Nesse ponto, a proteção de dados na saúde digital é um tema crucial, uma vez que as tecnologias podem coletar e armazenar uma grande quantidade de informações pessoais e sensíveis dos pacientes. Assim, é fundamental garantir que os dados sejam tratados de forma ética e segura, em conformidade com a LGPD e outras normas aplicáveis. Por exemplo, as instituições de saúde devem implementar medidas de segurança robustas para proteger os dados contra acessos não autorizados, perdas ou vazamentos. Além disso, os pacientes devem ter o direito de acessar, retificar ou solicitar a exclusão de seus dados, bem como de consentir ou revogar o uso de suas informações para determinadas finalidades.

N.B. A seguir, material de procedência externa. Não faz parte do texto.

(* ===== verification/Scenario.v ===== *)
(** A concrete run of two transports with toy cryptography: a handshake started
    by a packet for the peer, the session it gives, and data both ways. *)
From S2P Require Import Prelude Replay RateLimiter Env Crypto Wire Cookie State Demo IndexTable Noise Timers Send Receive Lifecycle System.
From stdpp Require Import prelude gmap list strings.
Open Scope Z_scope.

Module Scenario.
Import Env.Env Crypto.Noise_helpers State.State Demo.Demo System.System.

#[local] Instance toy : Crypto := Toy.toy_crypto.

Abbreviation DSys := (Sys (B:=list (Endpoint * list bytes)) (S:=list bytes)).

(** The peer of each transport is at address 0. *)
Definition boot (me other : Z) : list Action :=
  [ActSetPrivateKey (demo_sk me); ActNewPeer (PublicKey (demo_sk other));
   ActSetEndpoint 0 (demo_endpoint other); ActUp].

Definition alice0 : DSys := initial [] [] (demo_env_at 1000).
Definition bob0 : DSys := initial [] [] (demo_env_at 2000).

(** The last datagram a transport sent. *)
Definition last_sent (s : DSys) : bytes :=
  match t_bind (sys_t s) with
  | (_, [b]) :: _ => b
  | _ => []
  end.

Definition packet1 : bytes := string_bytes "hello".
Definition packet2 : bytes := string_bytes "world!".

(** Alice reads a packet for Bob and sends an initiation. *)
Definition alice_acts1 : list Action := boot 1 2 ++ [ActRead [(packet1, PublicKey (demo_sk 2))]].
Definition alice1 : DSys := exec_all alice_acts1 alice0.

(** Bob consumes it and answers. *)
Definition bob_acts1 : list Action :=
  boot 2 1 ++ [ActReceive [inr [(last_sent alice1, demo_endpoint 1)]]; ActHandshake].
Definition bob1 : DSys := exec_all bob_acts1 bob0.

(** Alice completes the handshake; her packet leaves encrypted. *)
Definition alice_acts2 : list Action :=
  alice_acts1 ++ [ActReceive [inr [(last_sent bob1, demo_endpoint 2)]]; ActHandshake;
                  ActRead [(packet2, PublicKey (demo_sk 2))];
                  ActEncrypt; ActSender 0; ActEncrypt; ActSender 0].
Definition alice2 : DSys := exec_all alice_acts2 alice0.

(** Bob receives the two datagrams, one of them twice. *)
Definition datagrams (s : DSys) (n : nat) : list (bytes * Endpoint) :=
  map (fun b => (b, demo_endpoint 1)) (concat (map snd (rev (take n (t_bind (sys_t s)))))).
Definition bob_acts2 : list Action :=
  bob_acts1 ++ [ActReceive [inr (datagrams alice2 2)]; ActDecrypt; ActReceiver 0;
                ActReceive [inr (datagrams alice2 2)]; ActDecrypt; ActReceiver 0].
Definition bob2 : DSys := exec_all bob_acts2 bob0.

End Scenario.
(** * Customer feature builder and lookalike engine

    A shallow embedding of the two analysis notebooks of the repository:
    the clustering notebook and the lookalike notebook.  Both define
    [create_customer_features]; the lookalike notebook adds
    [calculate_similarity] and [save_recommendations].

    Conventions of the embedding.
    - A data frame is a list of row records, in row order.
    - A float is the rational number it denotes ([Q]); comparisons of
      finite floats agree with comparisons of these rationals.
    - [pd.to_datetime] yields a timestamp, kept as the number of
      nanoseconds since the epoch ([Z]).
    - A Python dict is an association list in insertion order.
    - A function that catches its exceptions returns an [outcome]: the
      value returned or the exception that escapes, with what it printed. *)

From Stdlib Require Import List String Ascii Bool NArith ZArith QArith Qround Qabs.
From Stdlib Require Import Lia Lqa Permutation Sorted Orders Mergesort PeanoNat.
From Stdlib Require Import DecimalString DecimalN.
From Stdlib Require Decimal DecimalPos.
Import ListNotations.

Local Open Scope string_scope.
Local Open Scope Z_scope.

(** ** Python values shared by the notebooks *)

Inductive exn : Type :=
| AttributeError (msg : string)
| TypeError (msg : string)
| ValueError (msg : string)
| UnboundLocalError (var : string).

(** What a cell prints, line by line. *)
Inductive printed : Type :=
| Print_error (stage : string) (e : exn)
| Print_line (text : string)
| Print_columns (label : string) (cols : list string).

(** How a call ends: it returns a value or lets an exception escape. *)
Inductive completion (A : Type) : Type :=
| Returned (v : A)
| Raised (e : exn).
Arguments Returned {A} v.
Arguments Raised {A} e.

Definition outcome (A : Type) : Type := (completion A * list printed)%type.

(** ** The pandas operations the notebooks call *)

Module StringOrder <: TotalLeBool.
Definition t := string.
Definition leb := String.leb.
Definition leb_total : forall x y, leb x y = true \/ leb y x = true :=
  String.leb_total.
End StringOrder.

Module StringSort := Sort StringOrder.

Module Pandas.

(** Group keys, index labels and column labels come out sorted and
    without repetition. *)
Definition unique_sorted (l : list string) : list string :=
  StringSort.sort (nodup string_dec l).

(** [df.groupby(key)]: one group per key, keys sorted. *)
Definition groupby {A : Type} (key : A -> string) (rows : list A)
  : list (string * list A) :=
  map (fun k => (k, filter (fun r => String.eqb (key r) k) rows))
      (unique_sorted (map key rows)).

Definition zsum (l : list Z) : Z := fold_right Z.add 0 l.

(** An int64 value: the integer in the range from -2^63 to 2^63 - 1 that
    two's complement arithmetic on 64 bits wraps to. *)
Definition int64 (z : Z) : Z := (z + 2 ^ 63) mod 2 ^ 64 - 2 ^ 63.

(** The sum of an int64 column, added up from the first row on: every
    addition wraps around. *)
Definition int64_sum (l : list Z) : Z :=
  fold_left (fun acc x => int64 (acc + x)) l 0.

Definition qsum (l : list Q) : Q := fold_right Qplus (0 : Q) l.
Definition count {A : Type} (l : list A) : Z := Z.of_nat (List.length l).
Definition qmean (l : list Q) : Q := (qsum l / inject_Z (count l))%Q.

(** [Series.max()] of timestamps; [None] is NaT, for an empty series. *)
Definition max_timestamp (l : list Z) : option Z :=
  fold_right (fun d acc => Some (match acc with
                                 | None => d
                                 | Some m => Z.max d m
                                 end)) None l.

Definition ns_per_day : Z := 86400 * 1000000000.

(** [Timedelta.days]: whole days, rounded towards minus infinity. *)
Definition timedelta_days (delta : Z) : Z := delta / ns_per_day.

(** [left.merge(right, on=key)] (inner): for every left row, in order,
    every matching right row, in order. *)
Definition merge_inner {A B C : Type} (lkey : A -> string) (rkey : B -> string)
    (join : A -> B -> C) (left : list A) (right : list B) : list C :=
  flat_map (fun a => map (join a)
              (filter (fun b => String.eqb (rkey b) (lkey a)) right)) left.

(** [left.merge(right, on=key, how='left')]: as the inner merge, and a
    left row without a match is kept once, the right part missing. *)
Definition merge_left {A B C : Type} (lkey : A -> string) (rkey : B -> string)
    (join : A -> option B -> C) (left : list A) (right : list B) : list C :=
  flat_map (fun a =>
              match filter (fun b => String.eqb (rkey b) (lkey a)) right with
              | [] => [join a None]
              | ms => map (fun b => join a (Some b)) ms
              end) left.

(** [pd.crosstab(index, columns, normalize='index')] on the pairs
    (index value, column value) of the rows: counts per cell, each row
    divided by its sum. *)
Record crosstab : Type := {
  ct_columns : list string;
  ct_rows : list (string * list Q)
}.

Definition cell_count (i c : string) (pairs : list (string * string)) : Z :=
  count (filter (fun p => String.eqb (fst p) i && String.eqb (snd p) c) pairs).

Definition crosstab_normalize_index (pairs : list (string * string)) : crosstab :=
  let columns := unique_sorted (map snd pairs) in
  {| ct_columns := columns;
     ct_rows :=
       map (fun i =>
              let counts := map (fun c => cell_count i c pairs) columns in
              let total := zsum counts in
              (i, map (fun n => (inject_Z n / inject_Z total)%Q) counts))
           (unique_sorted (map fst pairs)) |}.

Ademais, o desenvolvimento e uso de IA na saúde exigem diretrizes éticas claras, que orientem a atuação de profissionais, empresas e instituições. Nesse sentido, é importante que a IA seja utilizada de forma responsável e transparente, com o objetivo de promover o bem-estar dos pacientes e da sociedade. Por exemplo, os algoritmos de IA devem ser desenvolvidos de forma a evitar vieses e discriminações, e os profissionais de saúde devem ser capacitados para utilizar a IA de forma ética e segura. Outrossim, é fundamental que a IA seja utilizada como uma ferramenta de apoio ao trabalho dos profissionais de saúde, e não como uma substituta da relação médico-paciente.

Diante desse cenário, a interseção entre responsabilidade civil e regulação de tecnologias na saúde apresenta desafios significativos, como a necessidade de adaptar a legislação existente, a complexidade da determinação da responsabilidade em casos envolvendo IA, e a garantia da segurança e privacidade dos dados dos pacientes.

Por fim, superar esses desafios é fundamental para garantir que as tecnologias na saúde sejam utilizadas de forma ética e segura, em benefício dos pacientes e da sociedade. Para tanto, isso requer um diálogo contínuo entre diferentes atores, como profissionais de saúde, desenvolvedores de tecnologia, juristas, reguladores e pacientes.

Em última análise, a crescente utilização de tecnologias na saúde oferece o potencial de transformar a área, mas também levanta questões importantes sobre responsabilidade e regulamentação. Assim, ao abordar esses desafios de forma proativa e colaborativa, podemos garantir que as tecnologias na saúde sejam utilizadas de forma ética e segura, em benefício de todos.

Em suma, a responsabilidade civil e a regulação de tecnologias na saúde são temas complexos e dinâmicos, que exigem uma análise cuidadosa e uma abordagem multidisciplinar. Dessa forma, é fundamental que a legislação e a regulamentação acompanhem a evolução tecnológica, garantindo a segurança dos pacientes, a qualidade dos serviços e a proteção de dados.

Referências:

KFOURI NETO, Miguel. Responsabilidade Civil do Médico (Livro Eletrônico). 11ed- São Paulo: Thomson Reuters Brasil, 2011.

PEIXOTO, Fabiano Hartmann. Direito e Inteligencia Artificial: referenciais básicos (Livro Eletrônico): com comentários à resolução CNJ 332/2020 – Brasília, DF: Ed do autor: DR.IA, 2020. 

MALDONADO E BLUM. Viviane Nóbrega e Renato Opice. LGPD: Lei Geral de Proteção de Dados comentada (Livro Eletrônico) – 2 ed.rev., atual. e ampl. – São Paulo: Thomson Reuters Brasil, 2020.